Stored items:
Lemma read_dictID_safe src pos code (Q : Z * Z -> Prop) :
  0 <= code < 4 -> 0 <= src + pos -> src + pos + Z.of_nat (did_size code) <= zlen buf ->
  (forall d, 0 <= d < 2 ^ 32 -> Q (d, pos + Z.of_nat (did_size code))) ->
  wp (read_dictID buf src pos code) Q real_error.
Proof.
  intros Hc Hp Hl HQ. assert (code = 0 \/ code = 1 \/ code = 2 \/ code = 3) as [-> |[-> |[-> | ->]]] by lia;
    cbn [did_size read_dictID] in *.
  - simpl. replace pos with (pos + Z.of_nat 0) by lia. apply HQ. lia.
  - apply wp_bind, wp_byte; [done|lia|]. intros v Hv. apply HQ. lia.
  - apply wp_bind, wp_readLE16; [done|lia|lia|]. intros v Hv. apply HQ. lia.
  - apply wp_bind, wp_readLE32; [done|lia|lia|]. intros v Hv. apply HQ. lia.
Qed.

Lemma read_fcs_safe src pos code ss (Q : Z -> Prop) :
  0 <= code < 4 -> 0 <= src + pos -> src + pos + Z.of_nat (fcs_size code ss) <= zlen buf ->
  (forall d, 0 <= d < 2 ^ 64 -> Q d) -> wp (read_fcs buf src pos code ss) Q real_error.
Proof.
  intros Hc Hp Hl HQ. assert (code = 0 \/ code = 1 \/ code = 2 \/ code = 3) as [-> |[-> |[-> | ->]]] by lia;
    cbn [fcs_size read_fcs] in *.
  - destruct ss; [|apply HQ; vm_compute; split; congruence]. apply wp_byte; [done|lia|]. intros v Hv. apply HQ. lia.
  - apply wp_bind, wp_readLE16; [done|lia|lia|]. intros v Hv. apply HQ. lia.
  - apply wp_readLE32; [done|lia|lia|]. intros v Hv. apply HQ. lia.
  - apply wp_readLE64; [done|lia|lia|]. intros v Hv. apply HQ. lia.
Qed.

Lemma read_fields_safe src format fhd srcSize :
  0 <= src -> src + srcSize <= zlen buf -> is_byte fhd ->
  aget buf (src + ZSTD_startingInputLength format - 1) = (Ok fhd : res Z) ->
  let fhsize := ZSTD_startingInputLength format + b2z (Z.land (Z.shiftr fhd 5) 1 =? 0)
     + Z.of_nat (did_size (Z.land fhd 3)) + Z.of_nat (fcs_size (Z.shiftr fhd 6) (negb (Z.land (Z.shiftr fhd 5) 1 =? 0))) in
  2 <= fhsize <= srcSize -> fhsize <= ZSTD_FRAMEHEADERSIZE_MAX ->
  wp (read_fields buf src (ZSTD_startingInputLength format) fhsize) (fh_ok srcSize) real_error.
Proof.
  intros Hs Hl Hbf Hget fhsize Hfh Hmax. unfold read_fields. rewrite Hget. cbn [obind].
  pose proof (fhd_ranges fhd Hbf) as (Hd & Hc & Hss & Hf). unfold fhsize in Hfh, Hmax. fold fhsize.
  pose proof (did_size_le (Z.land fhd 3)) as Hds.
  pose proof (fcs_size_le (Z.shiftr fhd 6) (negb (Z.land (Z.shiftr fhd 5) 1 =? 0))) as Hfs.
  set (d := Z.land fhd 3) in *. set (c := Z.land (Z.shiftr fhd 2) 1) in *. set (ss := Z.land (Z.shiftr fhd 5) 1) in *.
  set (f := Z.shiftr fhd 6) in *. set (min := ZSTD_startingInputLength format) in *.
  assert (1 <= min) as Hmin by (unfold min; destruct format; vm_compute; congruence).
  apply wp_bind, wp_reject_if; [done|]. intros _. apply wp_bind.
  apply (wp_mono _ (fun r => 0 <= r.1 < 2 ^ 64 /\ r.2 = min + b2z (ss =? 0)) _ real_error); [| |done].
  { destruct (Z.eqb_spec ss 0); cbn [b2z] in *; [|simpl; lia].
    apply wp_bind, wp_byte; [done|lia|]. intros wl Hwl. apply wp_bind, wp_reject_if; [done|]. intros Hlog. simpl.
    split; [apply wrap_range|]; lia. }
  intros [win pos] [Hwin Hpos]. simpl in Hwin, Hpos. subst pos.
  assert (0 <= b2z (ss =? 0) <= 1) by (destruct (ss =? 0); vm_compute; split; congruence).
  apply wp_bind, read_dictID_safe; [done|lia|lia|]. intros did Hdid.
  apply wp_bind, read_fcs_safe; [done|lia|lia|]. intros fcs Hfcs. simpl. right.
  set (w := if negb (ss =? 0) then fcs else win). assert (0 <= w < 2 ^ 64) as Hw by (unfold w; destruct (negb _); done).
  assert (u32 (Z.min w ZSTD_BLOCKSIZE_MAX) = Z.min w ZSTD_BLOCKSIZE_MAX) as ->
    by (apply wrap_small; change ZSTD_BLOCKSIZE_MAX with (2 ^ 17); lia).
  assert (0 < ZSTD_BLOCKSIZE_MAX) by done. repeat split; try done; try lia.
Qed.

Lemma check_partial_magic_safe src srcSize format :
  0 <= src -> 0 <= srcSize -> src + srcSize <= zlen buf ->
  wp (check_partial_magic buf src srcSize format) (fun _ => True) real_error.
Proof.
  intros Hs Hsz Hl. unfold check_partial_magic. destruct (_ && _); [|done]. rewrite asub_Ok by lia. cbn [obind].
  assert (zlen (slice buf src (Z.min 4 srcSize)) <= 4) as Hz4 by (rewrite zlen_slice; lia).
  assert (bytes (slice buf src (Z.min 4 srcSize))) as Hbs by (by apply bytes_slice).
  rewrite MEM_writeLE32_val by (first [lia | vm_compute; first [split; congruence | congruence]]). cbn [obind].
  rewrite awrite_Ok by (lia || exact Hz4). cbn [obind]. set (h := splice _ 0 _).
  assert (zlen h = 4) as Hzh by (unfold h; rewrite zlen_splice; [done|lia|exact Hz4]).
  assert (bytes h) as Hbh by (unfold h; apply bytes_of_splice; [eval_bytes|done]).
  apply wp_bind, wp_readLE32; [done|lia|lia|]. intros m _. destruct (negb _); [|done].
  rewrite MEM_writeLE32_val by (first [lia | vm_compute; first [split; congruence | congruence]]). cbn [obind].
  assert (zlen (splice h 0 (le_bytes 4 ZSTD_MAGIC_SKIPPABLE_START)) = 4) as Hz2
    by (rewrite zlen_splice; [done|lia|rewrite zlen_le_bytes; lia]).
  rewrite awrite_Ok by lia. cbn [obind]. apply wp_bind, wp_readLE32;
    [apply bytes_of_splice; [apply bytes_of_splice; [done|apply bytes_le_bytes]|done]|lia|rewrite zlen_splice; lia|].
  intros m2 _. by apply wp_reject_if.
Qed.
Definition FSE_normalizeM2 norm (tableLog : Z) count (total maxSymbolValue lowProbCount : Z) : res (list Z) :=
  let maxSV1 := maxSymbolValue + 1 in
  let lowThreshold := u32 (Z.shiftr total tableLog) in
  let lowOne := u32 (Z.shiftr (size_t (total * 3)) (tableLog + 1)) in
  let* (norm, distributed, total) :=
    for_range 0 maxSV1 (m2_first count lowThreshold lowOne lowProbCount) (norm, 0, total) in
  let ToDistribute := u32 (Z.shiftl 1 tableLog - distributed) in
  if ToDistribute =? 0 then Ok norm
  else
    let* (norm, distributed, total, ToDistribute) :=
      if lowOne <? total / ToDistribute then
        let lowOne := u32 (size_t (total * 3) / u32 (ToDistribute * 2)) in
        let* (norm, distributed, total) := for_range 0 maxSV1 (m2_second count lowOne) (norm, distributed, total) in
        Ok (norm, distributed, total, u32 (Z.shiftl 1 tableLog - distributed))
      else Ok (norm, distributed, total, ToDistribute) in
    if distributed =? maxSV1 then
      let* (maxV, maxC) := for_range 0 maxSV1 (m2_max count) (0, 0) in
      let* n := aget norm maxV in
      aset norm maxV (s16 (n + s16 ToDistribute))
    else if total =? 0 then
      loop (S (Z.to_nat (maxSV1 * (ToDistribute + 1)))) (m2_round maxSymbolValue) (norm, 0, ToDistribute)
    else
      let vStepLog := 62 - tableLog in
      let mid := Z.shiftl 1 (vStepLog - 1) - 1 in
      let rStep := ZSTD_div64 (u64 (u64 (Z.shiftl 1 vStepLog * ToDistribute) + mid)) (u32 total) in
      let* (norm, tmpTotal) := for_range 0 maxSV1 (m2_scale count vStepLog rStep) (norm, mid) in
      Ok norm.

(** ** The primary method *)

Record nc_state := {
  nc_s : Z; nc_norm : list Z; nc_still : Z; nc_largest : Z; nc_largestP : Z
}.

(** [proba], with its rounding for small values. *)
Definition nc_proba (c step scale vStep : Z) : res Z :=
  let proba := s16 (Z.shiftr (u64 (c * step)) scale) in
  if proba <? 8 then
    let* rtb := aget rtbTable proba in
    let restToBeat := u64 (vStep * rtb) in
    Ok (s16 (proba + (if restToBeat <? u64 (u64 (c * step) - u64 (Z.shiftl proba scale)) then 1 else 0)))
  else Ok proba.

◆ Task:
Print the first line of the records above and each line after it, exactly, through the line with "- apply wp_bind, wp_byte;".

◆ Written reply:
Lemma read_dictID_safe src pos code (Q : Z * Z -> Prop) :
  0 <= code < 4 -> 0 <= src + pos -> src + pos + Z.of_nat (did_size code) <= zlen buf ->
  (forall d, 0 <= d < 2 ^ 32 -> Q (d, pos + Z.of_nat (did_size code))) ->
  wp (read_dictID buf src pos code) Q real_error.
Proof.
  intros Hc Hp Hl HQ. assert (code = 0 \/ code = 1 \/ code = 2 \/ code = 3) as [-> |[-> |[-> | ->]]] by lia;
    cbn [did_size read_dictID] in *.
  - simpl. replace pos with (pos + Z.of_nat 0) by lia. apply HQ. lia.
  - apply wp_bind, wp_byte; [done|lia|]. intros v Hv. apply HQ. lia.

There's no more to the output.